I find the whole thing rather contagious once it starts to roll because one executive will talk about that with another. So it does gravitate sideways, left and right. But making room away from their day-to-day is the key here, right? Making just enough room, maybe just for one little experiment. And once they start to see, "Oh yeah, this is actually working for us," then they will invite you in, right? So you'll have more space to conduct maybe two experiments or across different domains eventually, but maybe across the two stakeholders that are really entrenched with their interests here, right? So yeah, I like that metaphor a lot.
Kumar: I'm wondering also, one of the things that we do with the teams that we work with, the leadership teams we work with, is conduct an assessment similar to DISC. It's the Predictive Index. And what that does is it gives the leaders in the room sort of a perspective on how they approach the world, how they collaborate, how they approach problem-solving, how analytical they are, and so on.
So if you find that the leaders that you're working with are all Type A personalities, it's very clear to them, "Oh my God, we're all Type A personalities. Who's going to do the analytical work? Who's going to be the more detail-oriented person? Who's going to be the one that actually rolls up their sleeves and does the work?" You know, if they're all sort of commanding and controlling.
Have you seen that and do you use techniques like that to help them sort of see themselves in some way as maybe realizing that, "Hey, maybe I need to change the way I operate," not that they can suddenly become the analytical person or the detail-oriented person, but maybe they need to bring somebody else into the leadership team that fills that void, right, so they can function more effectively?
Om: Yeah, absolutely. I mean, one of the things that I try and do is to, for each individual involved here, you know, get them to understand the WIIFM, right? The "what's in it for me." And then relay that to one another. And that happens in a joint setting, in the same physical space. Everyone's in the room together.
So then there's two realizations that happen, right? One is it lets them self-reflect on what is it that they're asking for and why? And then it lets them relay that to other people who then understand why this person's being the way they are in what they're demanding of them.
So at the end of that, we can say, "Well, now that you understand what's in it for you as well as what's in it for each person here, how can we now collectively unite so that we can chart a path forward?" Right? Where not everyone is going to, you know, submissively say, "Well, yeah, let's just do this, hold hands and sing Kumbaya." However, however, we'll find a middle path, that's the path of least resistance, right? Although I don't use the word "resistance" all that much.
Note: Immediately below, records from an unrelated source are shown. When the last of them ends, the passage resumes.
(** * Tool-to-capability adaptation layer of the GOAT/OpenServ agent drivers

    A shallow embedding of the four driver scripts of the repository
    (the DexScreener driver, the swap driver, the Allora driver and the
    CoinGecko driver printed in the README) together with the fragment of
    JavaScript they rely on: dynamically typed values, exceptions, the
    [Map] used as tool registry, [String.prototype.replace] with the
    global pattern [/\./g], [typeof], [toString] and [JSON.stringify]
    with a two-space indent.

    Part I holds the definitions, Part II the theorems. *)

From Stdlib Require Import ZArith Ascii String List Bool Lia.
From Stdlib Require Import Decimal DecimalString DecimalFacts DecimalN DecimalPos.
From stdpp Require Import base option gmap strings list.

#[local] Arguments String.append : simpl nomatch.
#[local] Arguments String.eqb : simpl never.
Set Warnings "-register-all".

(* ===================================================================== *)
(** * Part I. The embedding                                              *)
(* ===================================================================== *)

(** ** JavaScript values *)

Module Js.

(** Numbers.  A finite double other than zero is held by the decimal
    numeral [Number::toString] prints for it: the sign, the digits [s]
    of the shortest numeral that denotes the double (no zero at either
    end), and the position [n] of the decimal point, for the value
    [0.s * 10^n].  [NZero] is [+0]; a negative zero is outside the
    model. *)
Inductive JsNumber : Type :=
| NZero
| NDec (negative : bool) (s : list digits) (n : Z)
| NNaN
| NInfinity (negative : bool).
So, you know, that then leads to the assessment, if you can call it that, culminating in a one-pager. And the one-pager simply is the top two things that each individual in the room is going to do to ensure that while they're looking after their own WIIFM, what's in it for me, they're also not shutting out the others.
That kind of has this appreciation for why finance is always taking their time, for example, at approving these financial bid requests or whatever it might be. They then understand, the askers can then understand that it's not these people being difficult, but they're trying to mitigate some risk around that. They're trying to do perhaps some due diligence and look at alternatives and things like that. So that the askers in the future, hopefully, can be better prepared with the information that they're going in with, right?
And so if you kind of look at that through a macro lens, it will help facilitate those kinds of decisions and hopefully reduce friction. That's really what it's about, right?
So, you know, you mentioned the phrase "meeting them where they're at," so the first thing there for me is having them realize where they're at. Because not everybody in the room will agree where they're at. Some people are very gung-ho, some are rather reserved and kind of more measured.
So once they can land on "where are we today," then let's not just go into this grandiose "where do we want to be," right? It's "what's our next step?" That's it. That's all we're going to do. And then we'll revisit that in due course, whatever that looks like. Typically, it's a few weeks. And say, "We were there. Now where are we?" Right?
So I mean, that's been my approach. So I don't like to take on things that are on a big scale and say, "Well, we're here, but we want to go over here." Just make sure that we can get one step at a time.
Kumar: Yeah. You talk about starting with finance teams using spreadsheets rather than tools, then gradually introducing them to Kanban boards with maybe some finance-centric terminology. Can you walk us through how you know when to give in and when to push for change?
Om: Yeah. So I mentioned just a few seconds ago about observing friction versus flow, right? So initially, that's what it's about is just understanding what is their journey like. And if a team's current tools allow transparency and predictability, I let them stay there initially. But when spreadsheets start hiding dependencies or slowing decisions, that's my signal that something has to change.
So I start to introduce visual boards. Again, not admonishing anything that anyone's doing, just to say, "Let's just see where we are." That's the first step. So I never push for change because it's agile. I gently prod rather than push when the pain is real and the benefits are obvious to everyone.
So in terms of the example here, spreadsheets are unidimensional. They only benefit the user that's looking at them at a time. So when you have a visible radiator of information, more people can ask questions. And those questions then turn into, "Well, what if? What if we do this? What if we do that?"
So change really sticks when it solves their problems, not mine, right? Start where they're comfortable. Push when pain is real and the benefits are obvious.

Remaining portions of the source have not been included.